2. Ban the Box (Gov. Code §12952):  Section 12952 amends the California Fair Employment and Housing Act (FEHA), which prohibits an employer from engaging in various forms of discriminatory employment practices.  The amendment creates new state-wide restrictions on the use of criminal history in making hiring decisions.  It restricts public and private employers' ability to make pre-hire and other employment decisions based on an applicant's or employee's criminal history, including a "ban the box" element. The new law makes it unlawful for an employer with 5 or more employees:

  • to include on any application for employment any question that seeks the disclosure of an applicant’s conviction history;
  • to inquire into or consider the conviction history of an applicant, including any inquiry about conviction history on an employment application, until after the employer has made a conditional offer of employment; and
  • to consider, distribute, or disseminate information related to specified prior arrests not followed by conviction, referral to or participation in a diversion program, and convictions that are sealed, dismissed, expunged or statutorily eradicated .

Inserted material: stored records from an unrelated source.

(** One level of [Step] is one instruction of the machine: it goes on at the
    next instruction or at a target, or runs the delay slot of an exit or of a
    branch. *)
Inductive one_level (fuel : nat) (slot : bool) (s : State G) : Prop :=
  | level_stuck : Step code parameters (S fuel) slot s = None -> (forall last, mstep (machine s slot last) = None) -> one_level fuel slot s
  | level_next s1 : delayed_pc s1 = None -> Step code parameters (S fuel) slot s = Some (s1, true) ->
      mstep (machine s slot false) = Some (inr (machine s1 false false)) -> mstep (machine s slot true) = Some (inl (core s1)) ->
      one_level fuel slot s
  | level_exit s1 : slot = false -> Step code parameters (S fuel) slot s = ('(s2, _) ← Step code parameters fuel true s1; Some (s2, false)) ->
      mstep (machine s slot false) = Some (inr (machine s1 true true)) -> one_level fuel slot s
  | level_branch s1 : Step code parameters (S fuel) slot s = Step code parameters fuel true s1 ->
      (forall last, mstep (machine s slot last) = Some (inr (machine s1 true last))) -> one_level fuel slot s.

Ltac open_level E :=
  unfold mstep, machine; cbn [Step m_pc m_core m_last m_slot]; unfold GetOpcode; rewrite E; cbn [mbind option_bind core].

Lemma Step_one_level fuel slot s : one_level fuel slot s.
Proof.
  destruct (code !! Z.to_nat (pc s / 4)) as [raw|] eqn:Eraw.
  2: { apply level_stuck; [cbn [Step]; unfold GetOpcode; by rewrite Eraw|]. intros last. unfold mstep. cbn [machine m_pc]. by rewrite Eraw. }
  destruct (operation raw =? 7) eqn:Eop.
  - destruct (GetRegister (core s) (src_a raw)) as [v|] eqn:Ev.
    2: { apply level_stuck; [|intros last]; open_level Eraw; rewrite Eop, Ev; done. }
    destruct (EvaluateBranchCondition (branch_condition raw) v) eqn:Ec; [destruct (branch_annul raw) eqn:Ea|].
    + apply (level_next _ _ _ {| core := core s; pc := to_u32 (pc s + GetBranchTarget raw); delayed_pc := None |}); [done|..];
        open_level Eraw; rewrite Eop, Ev; cbn [mbind option_bind]; rewrite Ec, Ea; cbn [negb]; [done| |done].
      unfold next_pc, GetBranchTarget. cbn [pc delayed_pc core]. by rewrite (Z.mul_comm 4).
    + apply (level_branch _ _ _ {| core := core s; pc := next_pc s; delayed_pc := Some (to_u32 (pc s + GetBranchTarget raw)) |}); [|intros last];
        open_level Eraw; rewrite Eop, Ev; cbn [mbind option_bind]; rewrite Ec, Ea; cbn [negb]; [done|].
      unfold GetBranchTarget. cbn [next_pc pc delayed_pc core]. by rewrite (Z.mul_comm 4).
    + set (s1 := {| core := core s; pc := next_pc s; delayed_pc := None |}). destruct (is_exit raw && negb slot) eqn:Ex.
      * apply andb_true_iff in Ex as [Ex Hs]. destruct slot; [done|].
        apply (level_exit _ _ _ s1); [done|..]; open_level Eraw; rewrite Eop, Ev; cbn [mbind option_bind]; rewrite Ec, Ex; done.
      * apply (level_next _ _ _ s1); [done|..]; open_level Eraw; rewrite Eop, Ev; cbn [mbind option_bind]; rewrite Ec, ?Ex; done.
  - destruct (execute parameters (core s) raw) as [c|] eqn:Ee.
    2: { apply level_stuck; [|intros last]; open_level Eraw; rewrite Eop, Ee; done. }
    set (s1 := {| core := c; pc := next_pc s; delayed_pc := None |}). destruct (is_exit raw && negb slot) eqn:Ex.
    + apply andb_true_iff in Ex as [Ex Hs]. destruct slot; [done|].
      apply (level_exit _ _ _ s1); [done|..]; open_level Eraw; rewrite Eop, Ee; cbn [mbind option_bind]; rewrite Ex; done.
    + apply (level_next _ _ _ s1); [done|..]; open_level Eraw; rewrite Eop, Ee; cbn [mbind option_bind]; rewrite ?Ex; done.
Qed.

(** A call of [Step] runs the machine for some instructions: until it halts,
    or to the instruction the interpreter goes on with. *)
Lemma Step_sound fuel : forall slot last s s' keep, Step code parameters fuel slot s = Some (s', keep) ->
  (slot = false -> last = false) ->
  delayed_pc s' = None /\ exists k, forall n, mrun (S k + n) (machine s slot last)
    = if last || negb keep then Some (core s') else mrun n (machine s' false false).
Proof.
  induction fuel as [|fuel IH]; intros slot last s s' keep Hs Hslot; [done|].
  destruct (Step_one_level fuel slot s) as [E|s1 Hd E Hf Ht|s1 -> E Hf|s1 E Hm]; rewrite E in Hs; [done|..].
  - injection Hs as <- <-. split; [done|]. exists 0%nat. intros n. cbn [Nat.add mrun]. destruct last; [by rewrite Ht|by rewrite Hf].
  - rewrite (Hslot eq_refl) in *. destruct (Step code parameters fuel true s1) as [[s2 b]|] eqn:E2; [|done]. cbn in Hs. injection Hs as -> <-.
    destruct (IH true true s1 s' b E2 ltac:(done)) as [Hd (k & Hk)]. split; [done|]. exists (S k). intros n.
    change (S (S k) + n)%nat with (S (S k + n)). cbn [mrun]. rewrite Hf. cbn [mbind option_bind]. exact (Hk n).
  - destruct (IH true last s1 s' keep Hs ltac:(done)) as [Hd (k & Hk)]. split; [done|]. exists (S k). intros n.
    change (S (S k) + n)%nat with (S (S k + n)). cbn [mrun]. rewrite Hm. cbn [mbind option_bind]. exact (Hk n).
Qed.
(* ===== verification/SchedulerCorrect.v ===== *)
(** * The queues of the scheduler hold the runnable threads

    The invariant of [Scheduler]: a thread is in the scheduled queue of a core,
    at its priority and once, exactly when it is runnable and assigned to the
    core, and in the suggested queue exactly when it is runnable, allowed on
    the core and not assigned to it.  Every operation keeps it, and returns;
    selection gives each core the first thread of its queue. *)

From S2P Require Import Prelude BitUtil KernelObject MultiLevelQueue Scheduler SchedulerQueues.
From stdpp Require Import base list gmap.
Open Scope Z_scope.
Import Sched.
Implicit Types (s : GlobalScheduler) (th : Thread) (ths : gmap Z Thread) (t p c : Z).

(** ** Where a thread belongs *)

Definition place (pid p c : Z) : option Z := if pid =? c then Some p else None.
Definition hint (pid mask p c : Z) : option Z := if negb (pid =? c) && allows mask c then Some p else None.
Definition runs (c : Z) (th : Thread) : option Z :=
  if IsRunnable th then place (processor_id th) (current_priority th) c else None.
Definition hints (c : Z) (th : Thread) : option Z :=
  if IsRunnable th then hint (processor_id th) (affinity_mask th) (current_priority th) c else None.

(** Below the lowest priority, since a loop over a queue must not step past a
    thread of priority 63. *)
Record thread_ok (th : Thread) : Prop := {
  to_priority : 0 <= current_priority th < 63;
  to_pid : -1 <= processor_id th < 4;
  to_allowed : 0 <= processor_id th -> allows (affinity_mask th) (processor_id th) = true;
  to_ideal : -1 <= ideal_core th < 4;
  to_override : affinity_override_count th = 0
}.

Record sched_ok (s : GlobalScheduler) : Prop := {
  so_scheduled : length (scheduled_queue s) = 4%nat;
  so_suggested : length (suggested_queue s) = 4%nat;
  so_runs c : 0 <= c < 4 -> exists q, scheduled_queue s !! Z.to_nat c = Some q /\ rep q (omap (runs c) (threads s));
  so_hints c : 0 <= c < 4 -> exists q, suggested_queue s !! Z.to_nat c = Some q /\ rep q (omap (hints c) (threads s));
  so_threads t th : threads s !! t = Some th -> thread_ok th
}.

(** ** One thread between its queues *)

Definition put (t : Z) (x : option Z) (M : gmap Z Z) : gmap Z Z := partial_alter (fun _ => x) t M.

Lemma put_insert (f : Thread -> option Z) ths t th : omap f (<[t := th]> ths) = put t (f th) (omap f ths).
Proof.
  apply map_eq. intros u. rewrite lookup_omap. unfold put. destruct (decide (u = t)) as [->|Hne].
  - by rewrite lookup_insert_eq, lookup_partial_alter_eq.
  - by rewrite lookup_insert_ne, lookup_partial_alter_ne, lookup_omap by done.
Qed.
Lemma put_id (f : Thread -> option Z) ths t th : ths !! t = Some th -> put t (f th) (omap f ths) = omap f ths.
Proof. intros Ht. rewrite <- put_insert. by rewrite insert_id. Qed.

Lemma rep_put_add q M t p b : rep q (put t None M) -> 0 <= p < 64 -> rep (Mlq.add q t p b) (put t (Some p) M).
Proof.
  intros Hq Hp. assert (put t (Some p) M = <[t := p]> (put t None M)) as ->.
  { apply map_eq. intros u. unfold put. destruct (decide (u = t)) as [->|]; [by rewrite lookup_partial_alter_eq, lookup_insert_eq|].
    by rewrite lookup_insert_ne, !lookup_partial_alter_ne by done. }
  apply rep_add; [done|apply lookup_partial_alter_eq|done].
Qed.
Lemma rep_put_remove q M t p : rep q (put t (Some p) M) -> rep (Mlq.remove q t p) (put t None M).
Proof.
  intros Hq. assert (put t None M = delete t (put t (Some p) M)) as ->.
  { apply map_eq. intros u. unfold put. destruct (decide (u = t)) as [->|]; [by rewrite lookup_partial_alter_eq, lookup_delete_eq|].
    by rewrite lookup_delete_ne, !lookup_partial_alter_ne by done. }
  apply rep_remove; [done|apply lookup_partial_alter_eq].
Qed.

Employers who intend to deny a position of employment solely or in part because of an applicant’s conviction history must make an individualized assessment of whether the applicant’s conviction history has a direct and adverse relationship with the specific duties of the job that justify denying the applicant the position, including: i) the nature and gravity of the offense or conduct; ii) the time that has passed since the offense or conduct and completion of the sentence; and iii) the nature of the job held or sought.  The employer must then provide the applicant with written notification of the decision under a specified procedure, including a right to respond.  TO DO: Delete questions about “have you ever been convicted of a felony” from your job applications and interview outlines.

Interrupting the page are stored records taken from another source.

Lemma perform_ok r s : sched_ok s -> allowed r s -> exists s', perform r s = Some s' /\ sched_ok s'.
Proof.
  intros Hs Ha. destruct r; cbn [perform allowed] in *.
  - destruct Ha as (Ht & Hp & Hpid). destruct (create_ok s t _ _ Hs Ht Hp Hpid) as (th & -> & Hok). eauto.
  - destruct Ha as [th Ht]. destruct (set_status_ok s t th st Hs Ht) as (s' & x & E & Hs' & _). eauto.
  - destruct Ha as [th Ht]. unfold ResumeFromWait. rewrite Ht. cbn [mbind option_bind].
    destruct (set_status_ok s t th Ready Hs Ht) as (s' & x & E & Hs' & _). destruct (status th); eauto.
  - destruct Ha as [th Ht]. destruct (set_activity_ok s t th pause Hs Ht) as (s' & r & x & y & -> & Hs' & _). cbn. eauto.
  - destruct Ha as [[th Ht] Hp]. destruct (adjust_priority_ok current s t th p Hs Ht Hp) as (s' & E & Hs' & _). eauto.
  - destruct Ha as (Hreq & th & Ht & Hu). destruct (set_affinity_ok s t th _ _ Hs Ht Hreq Hu) as (s' & r & ? & ? & ? & ? & -> & Hs' & _). cbn. eauto.
  - destruct Ha as (th & Ht & Hr). destruct (yield_thread_ok host s t th Hs Ht Hr) as (s' & b & -> & Hs' & _). cbn. eauto.
  - destruct Ha as (th & Ht & Hr). destruct (yield_balance_ok host s t th Hs Ht Hr) as (s' & b & -> & Hs' & _). cbn. eauto.
  - destruct Ha as (th & Ht & Hr). destruct (yield_wait_ok host s t th Hs Ht Hr) as (s' & b & -> & Hs' & _). cbn. eauto.
  - destruct (preempt_threads_ok s Hs) as (s' & E & Hs' & _). eauto.
  - destruct (is_reselection_pending s) eqn:Ep.
    + destruct (select_threads_ok s cores Hs Ha Ep) as (s' & cores' & mask & -> & Hs' & _). cbn. eauto.
    + unfold SelectThreads. rewrite Ep. cbn. eauto.
Qed.

Lemma sched_run_ok s : sched_run s -> sched_ok s.
Proof.
  induction 1 as [|s r s' Hrun IH Ha E]; [apply new_sched_ok|]. destruct (perform_ok r s IH Ha) as (s2 & E2 & H2). by rewrite E in E2; injection E2 as ->.
Qed.

(** C6: in every state of the scheduler that the allowed creations, changes of
    status, activity, priority and affinity, yields of the three kinds,
    preemptions and selections can reach, a thread is in the scheduled queue of
    a core at a priority exactly when it is runnable, assigned to the core and
    has the priority, in the suggested queue exactly when it is runnable,
    allowed on the core, not assigned to it and has the priority, and at most
    once in each; and every further allowed operation returns.  Allowed are the
    priorities 0 to 62, the processors 0 to 3, masks with no core or with
    one that they contain, [THREADPROCESSORID_DONT_UPDATE] for threads with an ideal core
    and yields of threads that, when runnable, are assigned to a core.  The
    code also takes the priority 63, the processor 4 and
    [THREADPROCESSORID_DONT_UPDATE] without an ideal core, and is then
    undefined: [lowest_priority_undefined], [create_accepts_processor_4],
    [affinity_shift_negative]. *)
Theorem scheduler_queues_exact s : sched_run s ->
  (forall c p t, 0 <= c < 4 -> 0 <= p < 64 -> exists q g,
     scheduled_queue s !! Z.to_nat c = Some q /\ suggested_queue s !! Z.to_nat c = Some g
     /\ NoDup (Mlq.level q p) /\ NoDup (Mlq.level g p)
     /\ ((t ∈ Mlq.level q p) <-> exists th, threads s !! t = Some th /\ IsRunnable th = true /\ processor_id th = c /\ current_priority th = p)
     /\ ((t ∈ Mlq.level g p) <-> exists th, threads s !! t = Some th /\ IsRunnable th = true /\ processor_id th <> c
           /\ allows (affinity_mask th) c = true /\ current_priority th = p))
  /\ forall r, allowed r s -> is_Some (perform r s).
Proof.
  intros Hrun. pose proof (sched_run_ok s Hrun) as Hs. split.
  - intros c p t Hc Hp. destruct (so_runs s Hs c Hc) as (q & Eq & Hq). destruct (so_hints s Hs c Hc) as (g & Eg & Hg). exists q, g.
    split; [done|]. split; [done|]. split; [by apply (rep_nodup _ _ Hq)|]. split; [by apply (rep_nodup _ _ Hg)|].
    rewrite (rep_mem _ _ Hq), (rep_mem _ _ Hg), !lookup_omap by done. split.
    + unfold runs, place. destruct (threads s !! t) as [th|]; cbn; [|split; [done|by intros (? & ? & _)]].
      destruct (IsRunnable th) eqn:Er; [|split; [done|intros (x & [= <-] & Hx & _); congruence]].
      destruct (Z.eqb_spec (processor_id th) c) as [<-|Hne]; [|split; [done|by intros (x & [= <-] & _ & Hx & _)]].
      split; [intros [= <-]; by exists th|by intros (x & [= <-] & _ & _ & ->)].
    + unfold hints, hint. destruct (threads s !! t) as [th|]; cbn; [|split; [done|by intros (? & ? & _)]].
      destruct (IsRunnable th) eqn:Er; [|split; [done|intros (x & [= <-] & Hx & _); congruence]].
      destruct (Z.eqb_spec (processor_id th) c) as [<-|Hne]; cbn; [split; [done|by intros (x & [= <-] & _ & Hx & _)]|].
      destruct (allows (affinity_mask th) c) eqn:Ea; [|split; [done|intros (x & [= <-] & _ & _ & Hx & _); congruence]].
      split; [intros [= <-]; by exists th|by intros (x & [= <-] & _ & _ & _ & ->)].
  - intros r Ha. destruct (perform_ok r s Hs Ha) as (s' & E & _). eauto.
Qed.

 3. Salary History Inquiries are Prohibited (Labor Code §432.3): Newly enacted Section 432.3 prohibits employers, including state and local governments, from seeking an applicant's salary history information and/or relying on salary history in deciding whether to offer employment, or what salary to offer an applicant. The bill does not prohibit an applicant from voluntarily, and without prompting, disclosing salary history information, or prohibit an employer from considering or relying on voluntarily disclosed salary information (which seems contradictory).  But remember that Labor Code §1197.5 already prohibits an employer from using an applicant’s salary history, by itself, to justify a pay disparity.  The new statute is intended to narrow the gender (and race) wage gap by preventing employers from relying on an applicant's prior salary, compensation, and benefits as factors in determining whether to offer employment or what salary to offer. This new law also requires employers to provide the position's pay scale to applicants upon reasonable request.  TO DO: Delete questions regarding salary history from your job applications and interview outlines.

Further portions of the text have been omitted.